Lisa Kereszi explores the world of recreation and escapism, viewing with a critical eye the sites she has photographed for over 20 years, such as amusement parks, movie theaters, dive bars, strip clubs, and arcades. Inspired by environments that transport us into a fantasy realm, Kereszi strips away the thinly veiled façade to reveal a far more gritty and pedestrian view of these spaces.
In Fun and Games, Kereszi focuses on the banal details within venues of cheap popular entertainment, such as the base of a stripper pole, the steps up to a theater, and golden stage curtains.

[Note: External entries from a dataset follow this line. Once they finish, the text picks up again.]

(* ===== verification/Handshake.v ===== *)
(** Theorems about the receiving side of the network manager: a frame handled as
    the reference says, the handshake between two managers, the uninitialised port
    an incoming handshake leaves in the registry, and the exceptions of the worker
    loops. The client's handlers are known through the interface [Client]. *)

From Stdlib Require Import Strings.Ascii.
From S2P Require Import Prelude CxxText Message PeerManager PeerFile Network NetworkFacts.

(** ** The interface to the client

    What the client promises of the handlers it installs: given a registry whose
    mutex is free they complete normally, the message handler leaves the registry
    alone and the connection handler does at most
    [UpdatePeerStatus(peerId, connected)]. *)
Definition status_updated (id : string) (connected : bool) (pm pm' : PeerManager) : Prop :=
  pm' = pm ∨ ∃ t, pm' = set_peers (alter (set_status connected t) id (peers_ pm)) pm.

Class Client {U} (hm : option (MessageHandler U)) (hc : option (ConnectionHandler U)) := {
  on_connection : Clock → string → bool → PeerManager * U → PeerManager * U;
  on_message : Clock → string → Message → PeerManager * U → PeerManager * U;
  on_connection_runs now id b s : mutex_ s.1 = false →
    match hc with Some h => h now id b s | None => (Ok tt, s) end = (Ok tt, on_connection now id b s);
  on_connection_registry now id b s : status_updated id b s.1 (on_connection now id b s).1;
  on_message_runs now id m s : mutex_ s.1 = false →
    match hm with Some h => h now id m s | None => (Ok tt, s) end = (Ok tt, on_message now id m s);
  on_message_registry now id m s : (on_message now id m s).1 = s.1
}.

(** No handlers at all, as in the tests that do not set any. *)
#[export, program] Instance no_client {U} : @Client U None None := {|
  on_connection _ _ _ s := s;
  on_message _ _ _ s := s
|}.
Solve Obligations with by intros; try left.

(** The id and key of a handshake, when the message is a readable one. *)
Definition handshake_of (msg : Message) : option (string * list byte) :=
  if decide (type_ msg = HANDSHAKE) then parse_handshake (payload_ msg) else None.

Section Receive.
Context {U : Type} {hm : option (MessageHandler U)} {hc : option (ConnectionHandler U)}.
Context `{!Client hm hc}.
Implicit Types n : Net U.

Definition attached n : Prop := userMessageHandler_ n = hm ∧ connectionHandler_ n = hc.

(** What a readable handshake leads to: the peer filed as connected, the
    connection handler told, an answer when the sender is the peer itself, and
    the message forwarded under the peer's id. *)
Definition after_handshake (z : Zmq) (now : Clock) (senderId : string) (msg : Message)
    (peerId : string) (key : list byte) (endpoint : string * option Z) n : Net U :=
  let peer := mkPeer peerId endpoint.1 endpoint.2 key true (now 0%nat) in
  let pm := set_peers (<[peerId := peer]> (peers_ (peerManager_ n))) (peerManager_ n) in
  let told := on_connection (later 1 now) peerId true (pm, client n) in
  let me := localPeer_ (peerManager_ n) in
  let answer := CreateHandshakeMessage (now 2%nat) (pi_id me) (pi_publicKey me) in
  put_captured (on_message (later 3 now) peerId msg told)
    (log (if decide (senderId = peerId) then routed z n peerId (Serialize answer) else []) n).

Definition handle_reference (z : Zmq) (now : Clock) (senderId : string) (msg : Message) n : Net U :=
  match handshake_of msg with
  | Some (peerId, key) =>
    match sender_endpoint senderId with
    | Ok endpoint => after_handshake z now senderId msg peerId key endpoint n
    | _ => n
    end
  | None => put_captured (on_message (later 3 now) senderId msg (captured n)) n
  end.

Lemma status_updated_keeps id b pm pm' :
  status_updated id b pm pm' → mutex_ pm' = mutex_ pm ∧ localPeer_ pm' = localPeer_ pm.
Proof. by intros [->|[t ->]]. Qed.

Lemma on_connection_free now id b s : mutex_ s.1 = false → mutex_ (on_connection now id b s).1 = false.
Proof.
  intros Hs. pose proof (on_connection_registry now id b s) as [-> _]%status_updated_keeps. done.
Qed.

Lemma call_connection_run now id b n :
  attached n → mutex_ (peerManager_ n) = false →
  call_connection now id b n = (Ok tt, put_captured (on_connection now id b (captured n)) n).
Proof.
  intros [_ Hc] Hm. pose proof (on_connection_runs now id b (captured n) Hm) as E.
  unfold call_connection. st_simpl. rewrite Hc. destruct hc as [h|]; cbn in *.
  - unfold on_captured, zoom. by rewrite E.
  - injection E as E. unfold mret, stM_ret, st_ret. by rewrite <- E, put_captured_id.
Qed.

Lemma forward_run now id msg n :
  attached n → mutex_ (peerManager_ n) = false →
  (h ← st_gets userMessageHandler_;
   match h with Some h => on_captured (h now id msg) | None => mret tt end) n
  = (Ok tt, put_captured (on_message now id msg (captured n)) n).
Proof.
  intros [Hh _] Hm. pose proof (on_message_runs now id msg (captured n) Hm) as E.
  st_simpl. rewrite Hh. destruct hm as [h|]; cbn in *.
  - unfold on_captured, zoom. by rewrite E.
  - injection E as E. by rewrite <- E, put_captured_id.
Qed.

Lemma sender_endpoint_defined s : is_Undefined (sender_endpoint s) = false.
Proof.
  unfold sender_endpoint. destruct (split_at colon s) as [[a p]|]; [|done].
  unfold stoi. destruct (strto 10 p) as [[? ?]|]; cbn; [|done]. by repeat case_match; simplify_eq.
Qed.
(* ===== verification/DisplayThread.v ===== *)
(** The display thread of the command line interface and its condition variable:
    [startDisplayThread], [queueDisplay] and [Stop] of [Source/CliInterface.cpp], as a
    step relation between the display thread, the threads that queue closures, and
    the thread that stops the interface.

    A wake-up of the condition variable may be spurious, a notification reaches
    only a thread that already waits, and [running] is read and written without
    the mutex, all as in the source. *)

From S2P Require Import Prelude.

Section DisplayThread.
(** The closures. *)
Context {D : Type}.

(** Where the display thread is. *)
Inductive display_pc :=
  | AtWhile                 (** evaluating [while (running)] *)
  | AtLock                  (** constructing the [unique_lock] *)
  | AtPredicate             (** in [wait], mutex held, about to evaluate the predicate *)
  | AtBlock                 (** predicate false, mutex held, about to block *)
  | Waiting                 (** blocked, mutex released *)
  | Woken                   (** woken, about to take the mutex back *)
  | AtDrain                 (** mutex held, evaluating [while (!displayQueue.empty())] *)
  | Calling (func : D)      (** mutex released, running the closure *)
  | AtRelock                (** the closure has run *)
  | Finished.               (** the thread's function has returned *)

(** Where [CLIInterface::Stop] is. *)
Inductive stop_pc := NotStopping | RunningCleared | Notified | Joined.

Removed from their larger context, these closely cropped images hone in on the low-cost materials and crude construction of these environments, forcing us to consider how little is required to create a fantasy world that people will believe.
In her later series, The Party’s Over, Kereszi seeks out abandoned sites and the forgotten ephemera from similar venues. We see an old cardboard box containing a disco ball and a plastic shark’s head poking out of the water in a lake behind a sports bar. These stark images are paired with photographs in which Kereszi takes a less direct approach, using windows and reflections to soften the somber tone of the series, positioning them as metaphorical portals to a better time.
Lisa Kereszi was born in 1973 in Chester, Pennsylvania. She received her BA from Bard College in 1995 and her MFA from Yale University in 2000. She was awarded the Baum Award for Best Emerging American Photographer in 2005, and is the author of four monographs: Fantasies (2005); Fun and Games (2009); Joeʼs Junk Yard (2012); and Mourning (2023).
Keresziʼs work has been exhibited at numerous major institutions, including the Metropolitan Museum of Art, New York; the Whitney Museum of American Art, New York; the New Museum, New York; the Brooklyn Museum of Art, New York; the International Center of Photography, New York; the Ogden Museum of Southern Art, New Orleans; Mand Ullens Center for Contemporary Art, Beijing; among others. Her work can be found in many public collections including Museum of Fine Arts Houston; New York Historical Society; Whitney Museum of American Art, New York; and Yale University Art Gallery, New Haven, among others. She is currently a Senior Critic and Assistant Director of Graduate Studies in Photography at Yale University.